Drought induces epitranscriptome and proteome changes in stem-differentiating xylem of Populus trichocarpa

Drought stress increases distal poly(A) site usage and promotes m(6)A, stimulating RNA degradation and reducing transcription and translation of secondary cell wall genes in Populus trichocarpa. Understanding gene expression and regulation requires insights into RNA transcription, processing, modification, and translation. However, the relationship between the epitranscriptome and the proteome under drought stress remains undetermined in poplar (Populus trichocarpa). In this study, we used Nanopore direct RNA sequencing and tandem mass tag-based proteomic analysis to examine epitranscriptomic and proteomic regulation induced by drought treatment in stem-differentiating xylem (SDX). Our results revealed a decreased full-length read ratio under drought treatment and, especially, a decreased association between transcriptome and proteome changes in response to drought.
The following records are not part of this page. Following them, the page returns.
Lemma wf_register_start now armed info s r e :
  wf s → clock s ≤ now ≤ armed → Register_start now armed info (reg s) = (r, inl e) →
  wf {| reg := r; clock := armed; starting := e :: starting s |}.
Proof.
  intros [] Ht (_ & _ & Hw & Hh & <- & _ & HS & _ & Hok)%Register_start_spec.
  assert (∀ j arg, own_timer (heap (reg s)) j arg → j ≠ deadlineTimer e) as Hne.
  { intros j arg Hj%own_timer_lt; [|done]. injection Hh. lia. }
  split; simpl.
  - by eapply AfterFunc_wf.
  - rewrite Hw. intros id e' [??]%wf_workers0.
    split; [eapply entry_ok_weaken; [|done]; lia|by eapply own_AfterFunc_old].
  - intros e' [->|(? & ? & ?)%wf_starting0]%elem_of_cons.
    + split; [apply Hok; lia|]. split; [done|by eapply own_AfterFunc].
    + split; [eapply entry_ok_weaken; [|done]; lia|]. split; [done|by eapply own_AfterFunc_old].
  - apply NoDup_cons. split; [|done]. intros (e' & Heq & He')%list_elem_of_fmap.
    destruct (wf_starting0 e' He') as (_ & _ & ?%Hne). done.
  - rewrite Hw. intros e0 id e' [->|He0]%elem_of_cons Hid; [|eauto].
    destruct (wf_workers0 id e' Hid) as [_ ?%Hne]. done.
Qed.

Lemma wf_register_finish n e s r resp :
  wf s → starting s !! n = Some e → Register_finish e (reg s) = (r, resp) →
  wf {| reg := r; clock := clock s; starting := delete n (starting s) |}.
Proof.
  intros [] Hn [= <- <-]. pose proof (delete_Permutation _ _ _ Hn) as Hp.
  assert (∀ e', e' ∈ delete n (starting s) → e' ∈ starting s ∧ deadlineTimer e ≠ deadlineTimer e') as Hin.
  { intros e' He'. rewrite Hp in wf_starting_nodup0. simpl in *.
    apply NoDup_cons in wf_starting_nodup0 as [Hnin _]. split; [rewrite Hp; by right|].
    intros Heq. apply Hnin. rewrite Heq. by apply list_elem_of_fmap_2. }
  destruct (wf_starting0 e) as (Hok & _ & Hown); [rewrite Hp; by left|].
  split; simpl; [done| | | |].
  - intros id e'. rewrite lookup_insert. case_decide; [|auto]. subst. by intros [= <-].
  - intros e' [? _]%Hin. auto.
  - rewrite Hp in wf_starting_nodup0. by apply NoDup_cons in wf_starting_nodup0 as [_ ?].
  - intros e' id e0 [He' Hne]%Hin. rewrite lookup_insert. case_decide; [|eauto].
    by intros [= <-].
Qed.

(** The three shapes of a step: everything but [Register] updates entries in place. *)
Inductive step_shape (s s' : Sys) : Prop :=
  | shape_update r' t :
      s' = advance r' t s → clock s ≤ t → updates t (reg s) r' →
      heap_le (heap (reg s)) (heap r') → step_shape s s'
  | shape_start now armed info r e :
      s' = {| reg := r; clock := armed; starting := e :: starting s |} →
      clock s ≤ now ≤ armed → Register_start now armed info (reg s) = (r, inl e) →
      step_shape s s'
  | shape_finish n e r resp :
      s' = {| reg := r; clock := clock s; starting := delete n (starting s) |} →
      starting s !! n = Some e → Register_finish e (reg s) = (r, resp) → step_shape s s'.

Lemma step_view T s s' : step T s s' → step_shape s s'.
Proof.
  destruct 1 as
    [t Ht|now armed info r e Ht _ Hr|n e r resp Hn _ Hr|a b req r resp Ht _ Hr|req r resp Hr
    |report r resp Hr|id r err Hr|id r err Hr|i h Hr|n cb h since now Hr _ Ht].
  - eapply shape_update; [done|done|by apply updates_refl|apply heap_le_refl].
  - by eapply shape_start.
  - by eapply shape_finish.
  - apply Heartbeat_updates in Hr as []. eapply shape_update; [done|lia|done..].
  - apply (Deregister_updates (clock s)) in Hr as []. eapply shape_update; [done|lia|done..].
  - apply (ReportLoad_updates (clock s)) in Hr as [? Hh].
    eapply shape_update; [done|lia|done|]. rewrite Hh. apply heap_le_refl.
  - apply (RequestDrain_updates (clock s)) in Hr as [? Hh].
    eapply shape_update; [done|lia|done|]. rewrite Hh. apply heap_le_refl.
  - apply (Evict_updates (clock s)) in Hr as []. eapply shape_update; [done|lia|done..].
  - eapply shape_update; [done|lia|by apply updates_refl|]. by eapply heap_le_expire.
  - destruct (markDead_updates since now (cb_arg cb) (set_heap h (reg s))) as [Hu Hh].
    eapply shape_update; [done|lia|done|]. rewrite Hh. by eapply heap_le_take.
Qed.

Lemma wf_step T s s' : step T s s' → wf s → wf s'.
Proof.
  intros [r' t -> | now armed info r e -> | n e r resp ->]%step_view Hwf.
  - by apply wf_advance.
  - by eapply wf_register_start.
  - by eapply wf_register_finish.
Qed.

Lemma wf_init timeout t0 : wf (init timeout t0).
Proof. split; simpl; try set_solver; [apply noTimers_wf|constructor]. Qed.

Lemma reachable_wf T timeout s : reachable T timeout s → wf s.
Proof. intros [t0 H]. eapply invariant_rtc; eauto using wf_step, wf_init. Qed.

Lemma step_timeout T s s' : step T s s' → deadTimeout (reg s') = deadTimeout (reg s).
Proof.
  intros Hstep. destruct Hstep as
    [|now armed info r e Ht _ Hr|n e r resp Hn _ Hr|a b req r resp Ht _ Hr|req r resp Hr
    |report r resp Hr|id r err Hr|id r err Hr|i h Hr|n cb h since now Hr _ Ht]; simpl; try done.
  - by apply Register_start_spec in Hr as (_&_&_&_&_&_&_&?&_).
  - by injection Hr as <- <-.
  - unfold Heartbeat in Hr. case_hyp Hr; done.
  - unfold Deregister in Hr. case_hyp Hr; done.
  - unfold ReportLoad in Hr. case_hyp Hr; done.
  - unfold RequestDrain in Hr. case_hyp Hr; done.
  - unfold Evict in Hr. case_hyp Hr; done.
  - unfold markDead. by repeat case_goal.
Qed.

Lemma reachable_timeout T timeout s : reachable T timeout s → deadTimeout (reg s) = timeout.
Proof.
  intros [t0 H]. apply (invariant_rtc (step T) (λ s', deadTimeout (reg s') = timeout)) in H; auto.
  intros ?? Hs <-. by eapply step_timeout.
Qed.

(** ** What a step does to one registration

    Timer numbers are never reused, so an entry's [deadlineTimer] identifies the
    [Register] call it comes from. *)

(** [evolves s' e e']: how one step that ends in [s'] may change an entry. *)
Record evolves (s' : Sys) (e e' : WorkerEntry) : Prop := {
  ev_life : lifecycle (State e) (State e');
  ev_info : Info e' = Info e ∧ RegisteredAt e' = RegisteredAt e;
  ev_drain : DrainRequested e = true → DrainRequested e' = true;
  ev_dead : State e ≠ DEAD → State e' = DEAD →
    LastHeartbeat e' = LastHeartbeat e ∧ deadTimeout (reg s') ≤ clock s' - LastHeartbeat e;
  ev_marked : State e = DEAD → MarkedDeadAt e' = MarkedDeadAt e;
}.

Lemma evolves_refl s' e : evolves s' e e.
Proof. split; try done. constructor. Qed.

Lemma step_evolves T s s' id e e' :
  wf s → step T s s' → workers (reg s) !! id = Some e → workers (reg s') !! id = Some e' →
  deadlineTimer e' = deadlineTimer e → evolves s' e e'.
Proof.
  intros Hwf Hstep He He' Hd. destruct Hstep as
    [t Ht|now armed info r e0 Ht _ Hr|n e0 r resp Hn _ Hr|a b req r resp Ht _ Hr|req r resp Hr
    |report r resp Hr|id' r err Hr|id' r err Hr|i h Hr|n cb h since now Hr _ Ht]; simpl in *.
  - simplify_eq. apply evolves_refl.
  - apply Register_start_spec in Hr as (_ & _ & Hw & _). rewrite Hw in He'. simplify_eq.
    apply evolves_refl.
  - injection Hr as <- <-. simpl in *. destruct (decide (WorkerId (Info e0) = id)) as [Heq|]; [subst id|].
    + rewrite lookup_insert_eq in He'. simplify_eq.
      exfalso. eapply (wf_apart _ Hwf e'); eauto using list_elem_of_lookup_2.
    + rewrite lookup_insert_ne in He' by done. simplify_eq. apply evolves_refl.
  - unfold Heartbeat in Hr. case_hyp Hr; [|apply evolves_refl..].
    rewrite lookup_insert in He'. case_decide; simplify_eq; [|apply evolves_refl].
    split; simpl; try done; [by apply validTransition_lifecycle|].
    intros Hn Hd'. exfalso. apply Hn. by eapply validTransition_dead.
  - unfold Deregister in Hr. case_hyp Hr; [|apply evolves_refl].
    apply lookup_delete_Some in He' as [_ He']. simplify_eq. apply evolves_refl.
  - unfold ReportLoad in Hr. case_hyp Hr; [|apply evolves_refl].
    rewrite lookup_insert in He'. case_decide; simplify_eq; [|apply evolves_refl].
    split; simpl; try done; constructor.
  - unfold RequestDrain in Hr. case_hyp Hr; [|apply evolves_refl].
    rewrite lookup_insert in He'. case_decide; simplify_eq; [|apply evolves_refl].
    split; simpl; try done; constructor.
  - unfold Evict in Hr. case_hyp Hr; [|apply evolves_refl].
    apply lookup_delete_Some in He' as [_ He']. simplify_eq. apply evolves_refl.
  - simplify_eq. apply evolves_refl.
  - unfold markDead in He'. simpl in He'. repeat (case_match; simplify_eq/=; try apply evolves_refl).
    rewrite lookup_insert in He'. case_decide; simplify_eq; [|apply evolves_refl].
    split; simpl; try done; [constructor|]. intros _ _. split; [done|].
    unfold markDead. simpl. repeat (case_match; simplify_eq/=); lia.
Qed.

(** A registration that has left the registry does not come back. *)
Record gone (i : nat) (s : Sys) : Prop := {
  gone_used : (i < nextTimer (heap (reg s)))%nat;
  gone_workers id e : workers (reg s) !! id = Some e → deadlineTimer e ≠ i;
  gone_starting e : e ∈ starting s → deadlineTimer e ≠ i;
}.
Epitranscriptome analysis of cellulose- and lignin-related genes revealed an increased N6-Methyladenosine (m(6)A) ratio, which was accompanied by decreased RNA abundance and translation, under drought stress. Interestingly, usage of the distal poly(A) site increased during drought stress. Finally, we found that transcripts of highly expressed genes tend to have shorter poly(A) tail length (PAL), and drought stress increased the percentage of transcripts with long PAL. These findings provide insights into the interplay among m(6)A, polyadenylation, PAL, and translation under drought stress in P. trichocarpa SDX.